Meditation, Anointing and Anger in Beyoncé's #Lemonade


There's very little that I can add to the conversation about Beyoncé's latest visual masterpiece, Lemonade. The pros, cons, dos and don'ts have already been talked to death, and all the best things have been said. But truthfully I'm more interested in how Lemonade makes me feel. I want to interrogate the reactions I had to what I consider to be one of the most profound pieces of work ever created by a black woman, both artistically and economically.

I watched Lemonade, end to end, on my own. I turned my phone off, silenced my notifications, and paid attention to the journey that Beyoncé had decided to take me on. I watched in awe as black women congregated and communed with each other as Beyoncé lay bear her own feelings and tapped into universal truths about existing both black and female. I cried as a Mardi Gras Indian blessed a dinner table full of empty chairs; places set for people who could never join the offering.

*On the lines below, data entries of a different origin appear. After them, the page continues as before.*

(** What [is_enabled] looks at, platform by platform. *)
Definition registration_check (self : t) (w : World) : bool :=
  if String.eqb (system self) "Windows" then
    match run_value self w with
    | Some v => data_eq_str (data v) (app_path self)
    | None => false
    end
  else if String.eqb (system self) "Linux" then present w (desktop_file self w)
  else if String.eqb (system self) "Darwin" then present w (plist_path self w)
  else false.

(** The store of the platform can be opened: on Windows the Run key is
    there; the directories of the other two platforms need not be. *)
Definition store_accessible (self : t) (w : World) : Prop :=
  system self = "Windows" -> is_Some (registry w !! Run).

(** The application name does not begin with a slash, so that
    [os.path.join] keeps the directory in front of it. *)
Definition relative_name (self : t) : Prop := starts_with_sep (app_name self) = false.

(** C8 as the specification states it: without a registration,
    [disable] returns true on every supported platform. *)
Definition disable_absent_returns_true : Prop :=
  forall (self : t) (w : World),
    supported self -> ~ registration_exists self w ->
    fst (disable self w) = Return true.

(** What [disable] looks for: the value named after the application in
    the Run key, the desktop entry at the path with the name written into
    it, or the launch-agent property list. *)
Definition removal_target_exists (self : t) (w : World) : Prop :=
  if String.eqb (system self) "Windows" then is_Some (run_value self w)
  else if String.eqb (system self) "Linux" then is_Some (fs w !! desktop_file_removed self w)
  else if String.eqb (system self) "Darwin" then is_Some (fs w !! plist_path self w)
  else False.


End AutoStartManager.

(** ** Worlds and objects used as examples *)

Module Examples.
Import PyFloat SpeedMonitor OS AutoStartManager.

(** Initial counters sent 1000, received 2000 at time 0. *)
Definition p_init : proc :=
  {| self := {| upload_speed := zero; download_speed := zero;
                last_upload := 1000; last_download := 2000;
                last_time := zero |};
     emitted := [] |}.

Definition c_second : snetio := {| bytes_sent := 2024; bytes_recv := 3048 |}.

(** 1.0234375, that is 1048 / 1024. *)
Definition f_1048_1024 : float := S754_finite false 4609152743636992 (-52).

(** 0.05 *)
Definition twentieth : float := div one (of_Z 20).

(** A reading whose sent counter fell from 1000 to 500. *)
Definition c_reset : snetio := {| bytes_sent := 500; bytes_recv := 3048 |}.

(** -0.48828125, that is -500 / 1024. *)
Definition f_m500_1024 : float := S754_finite true 8796093022208000 (-54).

(** A fresh account: an empty Run key, no autostart directory, nothing
    loaded, umask 022. *)
(** A machine on which no write breaks off, modes can be changed and
    [launchctl] takes the text as the one path to work on. *)
Definition sound (r : gmap string (gmap string reg_value)) (f : gmap string node) : World :=
  {| registry := r; fs := f; launchd := ∅; userhome := "/home/u"; umask := 18;
     write_fault := fun _ _ => None;
     chmod_fault := fun _ => None;
     launchctl_load_run := fun p _ => (0, {[ p ]});
     launchctl_unload_run := fun p _ => (0, {[ p ]}) |}.

(** A fresh account: an empty Run key, no autostart directory, nothing
    loaded, umask 022. *)
Definition fresh : World := sound {[ Run := ∅ ]} ∅.


(** An account whose Run key is missing. *)
Definition no_run_key : World := sound ∅ ∅.

(** An account with a desktop entry left by another installation. *)
Definition stale_entry : World :=
  sound {[ Run := ∅ ]}
    {[ "/home/u/.config/autostart" := Dir;
       "/home/u/.config/autostart/InternetSpeedMonitor.desktop" :=
         File "Exec=/elsewhere/monitor.py" 420 ]}.

Definition on_windows : t := init default_app_name "C:\Tools\monitor.exe" "Windows".
Definition on_linux : t := init default_app_name "/opt/monitor/monitor.py" "Linux".
Definition on_macos : t := init default_app_name "/opt/monitor/monitor.py" "Darwin".
Definition on_freebsd : t := init default_app_name "/opt/monitor/monitor.py" "FreeBSD".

Much has been made of Becky with the good hair; an attempt by white women to find something recognizable to latch onto in a sea of womanhood both public and commercial, that for the first time, deliberately excludes them. But Becky is beside the point. Because the point is that Beyoncé sees us. Beyoncé sees and acknowledges black women and our struggles, and she centered her art around affirming our hurt, our pain, our suspicion and our betrayal. Beyoncé made an (another) album about being a black woman, and the pain and joy that it can entail.


Guiding us through the stages of grief, Beyoncé weaves a story of pain, heartbreak and most of all anger, that is all too familiar to black women. Routinely, we are labelled as crazy or unpredictable without acknowledgement of the abuse that warranted that reaction. We are betrayed and told his infidelity is our sin to bear, we're mocked for our attempts to become the women the world holds in high esteem. Lemonade explores the blatant lies and half-truths that black women are forced to swallow and the pathology we are cursed to bear. But most importantly it justifies the delicious destruction born of righteous and justified anger. It allows our anger, ever stymied, always dismissed, to bubble over, froth and foment, and acknowledges it as a valid reaction to repeated abuse. As Ijeoma Oluo writes in the Guardian:

This expectation of black women to suffer in silence is passed from generation to generation. Beyoncé explores this inheritance unflinchingly: "You remind me of my father - a magician, able to exist in two places at once/In the tradition of men in my blood you come home at 3am and lie to me."

And it is this inheritance that Beyoncé rejects throughout Lemonade. She refuses to suffer in silence, and instead delves deep into the hurt and betrayal that has rended her life and her love apart, and encourages us all to do the same. She rips our generational burden to shreds and sets herself and us, on a path to redemption through shared communion. The hurt she explores here is real and familiar; an old prophecy passed from mother to daughter and back again, repeated ad infinitum until it fulfills itself. It is a battle we prepare for from the moment we are old enough to distinguish our blackness.